- [PROBLEM DESCRIPTION]
Print the first line of the material below and each line after it, exactly as written, ending with the line that contains "an index panic. *)".

___

(* ===== verification/Blowfish.v ===== *)
(** * Blowfish

    Model of [src/golang-x-crypto/blowfish]: [const.go] (the startup tables), [block.go]
    (the Feistel network and the key schedule) and [cipher.go] (the constructors and the
    methods).  A cipher is the record of its five tables, and the key schedule a sequence of
    updates of it; the words of a key or a salt are read circularly, so an empty one is
    an index panic. *)

From S2P Require Import Prelude BlockCipher.
Local Open Scope go_scope.

(** ** The startup tables *)

Module Const.

Definition s0 : list Z :=
  [0xd1310ba6; 0x98dfb5ac; 0x2ffd72db; 0xd01adfb7; 0xb8e1afed; 0x6a267e96; 0xba7c9045;
   0xf12c7f99; 0x24a19947; 0xb3916cf7; 0x0801f2e2; 0x858efc16; 0x636920d8; 0x71574e69;
   0xa458fea3; 0xf4933d7e; 0x0d95748f; 0x728eb658; 0x718bcd58; 0x82154aee; 0x7b54a41d;
   0xc25a59b5; 0x9c30d539; 0x2af26013; 0xc5d1b023; 0x286085f0; 0xca417918; 0xb8db38ef;
   0x8e79dcb0; 0x603a180e; 0x6c9e0e8b; 0xb01e8a3e; 0xd71577c1; 0xbd314b27; 0x78af2fda;
   0x55605c60; 0xe65525f3; 0xaa55ab94; 0x57489862; 0x63e81440; 0x55ca396a; 0x2aab10b6;
   0xb4cc5c34; 0x1141e8ce; 0xa15486af; 0x7c72e993; 0xb3ee1411; 0x636fbc2a; 0x2ba9c55d;
   0x741831f6; 0xce5c3e16; 0x9b87931e; 0xafd6ba33; 0x6c24cf5c; 0x7a325381; 0x28958677;
   0x3b8f4898; 0x6b4bb9af; 0xc4bfe81b; 0x66282193; 0x61d809cc; 0xfb21a991; 0x487cac60;
   0x5dec8032; 0xef845d5d; 0xe98575b1; 0xdc262302; 0xeb651b88; 0x23893e81; 0xd396acc5;
   0x0f6d6ff3; 0x83f44239; 0x2e0b4482; 0xa4842004; 0x69c8f04a; 0x9e1f9b5e; 0x21c66842;
   0xf6e96c9a; 0x670c9c61; 0xabd388f0; 0x6a51a0d2; 0xd8542f68; 0x960fa728; 0xab5133a3;
   0x6eef0b6c; 0x137a3be4; 0xba3bf050; 0x7efb2a98; 0xa1f1651d; 0x39af0176; 0x66ca593e;
   0x82430e88; 0x8cee8619; 0x456f9fb4; 0x7d84a5c3; 0x3b8b5ebe; 0xe06f75d8; 0x85c12073;
   0x401a449f; 0x56c16aa6; 0x4ed3aa62; 0x363f7706; 0x1bfedf72; 0x429b023d; 0x37d0d724;
   0xd00a1248; 0xdb0fead3; 0x49f1c09b; 0x075372c9; 0x80991b7b; 0x25d479d8; 0xf6e8def7;
   0xe3fe501a; 0xb6794c3b; 0x976ce0bd; 0x04c006ba; 0xc1a94fb6; 0x409f60c4; 0x5e5c9ec2;
   0x196a2463; 0x68fb6faf; 0x3e6c53b5; 0x1339b2eb; 0x3b52ec6f; 0x6dfc511f; 0x9b30952c;
   0xcc814544; 0xaf5ebd09; 0xbee3d004; 0xde334afd; 0x660f2807; 0x192e4bb3; 0xc0cba857;
   0x45c8740f; 0xd20b5f39; 0xb9d3fbdb; 0x5579c0bd; 0x1a60320a; 0xd6a100c6; 0x402c7279;
   0x679f25fe; 0xfb1fa3cc; 0x8ea5e9f8; 0xdb3222f8; 0x3c7516df; 0xfd616b15; 0x2f501ec8;
   0xad0552ab; 0x323db5fa; 0xfd238760; 0x53317b48; 0x3e00df82; 0x9e5c57bb; 0xca6f8ca0;
   0x1a87562e; 0xdf1769db; 0xd542a8f6; 0x287effc3; 0xac6732c6; 0x8c4f5573; 0x695b27b0;
   0xbbca58c8; 0xe1ffa35d; 0xb8f011a0; 0x10fa3d98; 0xfd2183b8; 0x4afcb56c; 0x2dd1d35b;
   0x9a53e479; 0xb6f84565; 0xd28e49bc; 0x4bfb9790; 0xe1ddf2da; 0xa4cb7e33; 0x62fb1341;
   0xcee4c6e8; 0xef20cada; 0x36774c01; 0xd07e9efe; 0x2bf11fb4; 0x95dbda4d; 0xae909198;
   0xeaad8e71; 0x6b93d5a0; 0xd08ed1d0; 0xafc725e0; 0x8e3c5b2f; 0x8e7594b7; 0x8ff6e2fb;
   0xf2122b64; 0x8888b812; 0x900df01c; 0x4fad5ea0; 0x688fc31c; 0xd1cff191; 0xb3a8c1ad;
   0x2f2f2218; 0xbe0e1777; 0xea752dfe; 0x8b021fa1; 0xe5a0cc0f; 0xb56f74e8; 0x18acf3d6;
   0xce89e299; 0xb4a84fe0; 0xfd13e0b7; 0x7cc43b81; 0xd2ada8d9; 0x165fa266; 0x80957705;
   0x93cc7314; 0x211a1477; 0xe6ad2065; 0x77b5fa86; 0xc75442f5; 0xfb9d35cf; 0xebcdaf0c;
   0x7b3e89a0; 0xd6411bd3; 0xae1e7e49; 0x00250e2d; 0x2071b35e; 0x226800bb; 0x57b8e0af;
   0x2464369b; 0xf009b91e; 0x5563911d; 0x59dfa6aa; 0x78c14389; 0xd95a537f; 0x207d5ba2;
   0x02e5b9c5; 0x83260376; 0x6295cfa9; 0x11c81968; 0x4e734a41; 0xb3472dca; 0x7b14a94a;
   0x1b510052; 0x9a532915; 0xd60f573f; 0xbc9bc6e4; 0x2b60a476; 0x81e67400; 0x08ba6fb5;
   0x571be91f; 0xf296ec6b; 0x2a0dd915; 0xb6636521; 0xe7b9f9b6; 0xff34052e; 0xc5855664;
   0x53b02d5d; 0xa99f8fa1; 0x08ba4799; 0x6e85076a].

Definition s1 : list Z :=
  [0x4b7a70e9; 0xb5b32944; 0xdb75092e; 0xc4192623; 0xad6ea6b0; 0x49a7df7d; 0x9cee60b8;
   0x8fedb266; 0xecaa8c71; 0x699a17ff; 0x5664526c; 0xc2b19ee1; 0x193602a5; 0x75094c29;
   0xa0591340; 0xe4183a3e; 0x3f54989a; 0x5b429d65; 0x6b8fe4d6; 0x99f73fd6; 0xa1d29c07;
   0xefe830f5; 0x4d2d38e6; 0xf0255dc1; 0x4cdd2086; 0x8470eb26; 0x6382e9c6; 0x021ecc5e;
   0x09686b3f; 0x3ebaefc9; 0x3c971814; 0x6b6a70a1; 0x687f3584; 0x52a0e286; 0xb79c5305;
   0xaa500737; 0x3e07841c; 0x7fdeae5c; 0x8e7d44ec; 0x5716f2b8; 0xb03ada37; 0xf0500c0d;
   0xf01c1f04; 0x0200b3ff; 0xae0cf51a; 0x3cb574b2; 0x25837a58; 0xdc0921bd; 0xd19113f9;
   0x7ca92ff6; 0x94324773; 0x22f54701; 0x3ae5e581; 0x37c2dadc; 0xc8b57634; 0x9af3dda7;
   0xa9446146; 0x0fd0030e; 0xecc8c73e; 0xa4751e41; 0xe238cd99; 0x3bea0e2f; 0x3280bba1;
   0x183eb331; 0x4e548b38; 0x4f6db908; 0x6f420d03; 0xf60a04bf; 0x2cb81290; 0x24977c79;
   0x5679b072; 0xbcaf89af; 0xde9a771f; 0xd9930810; 0xb38bae12; 0xdccf3f2e; 0x5512721f;
   0x2e6b7124; 0x501adde6; 0x9f84cd87; 0x7a584718; 0x7408da17; 0xbc9f9abc; 0xe94b7d8c;
   0xec7aec3a; 0xdb851dfa; 0x63094366; 0xc464c3d2; 0xef1c1847; 0x3215d908; 0xdd433b37;
   0x24c2ba16; 0x12a14d43; 0x2a65c451; 0x50940002; 0x133ae4dd; 0x71dff89e; 0x10314e55;
   0x81ac77d6; 0x5f11199b; 0x043556f1; 0xd7a3c76b; 0x3c11183b; 0x5924a509; 0xf28fe6ed;
   0x97f1fbfa; 0x9ebabf2c; 0x1e153c6e; 0x86e34570; 0xeae96fb1; 0x860e5e0a; 0x5a3e2ab3;
   0x771fe71c; 0x4e3d06fa; 0x2965dcb9; 0x99e71d0f; 0x803e89d6; 0x5266c825; 0x2e4cc978;
   0x9c10b36a; 0xc6150eba; 0x94e2ea78; 0xa5fc3c53; 0x1e0a2df4; 0xf2f74ea7; 0x361d2b3d;
   0x1939260f; 0x19c27960; 0x5223a708; 0xf71312b6; 0xebadfe6e; 0xeac31f66; 0xe3bc4595;
   0xa67bc883; 0xb17f37d1; 0x018cff28; 0xc332ddef; 0xbe6c5aa5; 0x65582185; 0x68ab9802;
   0xeecea50f; 0xdb2f953b; 0x2aef7dad; 0x5b6e2f84; 0x1521b628; 0x29076170; 0xecdd4775;
   0x619f1510; 0x13cca830; 0xeb61bd96; 0x0334fe1e; 0xaa0363cf; 0xb5735c90; 0x4c70a239;
   0xd59e9e0b; 0xcbaade14; 0xeecc86bc; 0x60622ca7; 0x9cab5cab; 0xb2f3846e; 0x648b1eaf;
   0x19bdf0ca; 0xa02369b9; 0x655abb50; 0x40685a32; 0x3c2ab4b3; 0x319ee9d5; 0xc021b8f7;
   0x9b540b19; 0x875fa099; 0x95f7997e; 0x623d7da8; 0xf837889a; 0x97e32d77; 0x11ed935f;
   0x16681281; 0x0e358829; 0xc7e61fd6; 0x96dedfa1; 0x7858ba99; 0x57f584a5; 0x1b227263;
   0x9b83c3ff; 0x1ac24696; 0xcdb30aeb; 0x532e3054; 0x8fd948e4; 0x6dbc3128; 0x58ebf2ef;
   0x34c6ffea; 0xfe28ed61; 0xee7c3c73; 0x5d4a14d9; 0xe864b7e3; 0x42105d14; 0x203e13e0;
   0x45eee2b6; 0xa3aaabea; 0xdb6c4f15; 0xfacb4fd0; 0xc742f442; 0xef6abbb5; 0x654f3b1d;
   0x41cd2105; 0xd81e799e; 0x86854dc7; 0xe44b476a; 0x3d816250; 0xcf62a1f2; 0x5b8d2646;
   0xfc8883a0; 0xc1c7b6a3; 0x7f1524c3; 0x69cb7492; 0x47848a0b; 0x5692b285; 0x095bbf00;
   0xad19489d; 0x1462b174; 0x23820e00; 0x58428d2a; 0x0c55f5ea; 0x1dadf43e; 0x233f7061;
   0x3372f092; 0x8d937e41; 0xd65fecf1; 0x6c223bdb; 0x7cde3759; 0xcbee7460; 0x4085f2a7;
   0xce77326e; 0xa6078084; 0x19f8509e; 0xe8efd855; 0x61d99735; 0xa969a7aa; 0xc50c06c2;
   0x5a04abfc; 0x800bcadc; 0x9e447a2e; 0xc3453484; 0xfdd56705; 0x0e1e9ec9; 0xdb73dbd3;
   0x105588cd; 0x675fda79; 0xe3674340; 0xc5c43465; 0x713e38d8; 0x3d28f89e; 0xf16dff20;
   0x153e21e7; 0x8fb03d4a; 0xe6e39f2b; 0xdb83adf7].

___

- [EXERCISE OUTPUT]
(* ===== verification/Blowfish.v ===== *)
(** * Blowfish

    Model of [src/golang-x-crypto/blowfish]: [const.go] (the startup tables), [block.go]
    (the Feistel network and the key schedule) and [cipher.go] (the constructors and the
    methods).  A cipher is the record of its five tables, and the key schedule a sequence of
    updates of it; the words of a key or a salt are read circularly, so an empty one is
    an index panic. *)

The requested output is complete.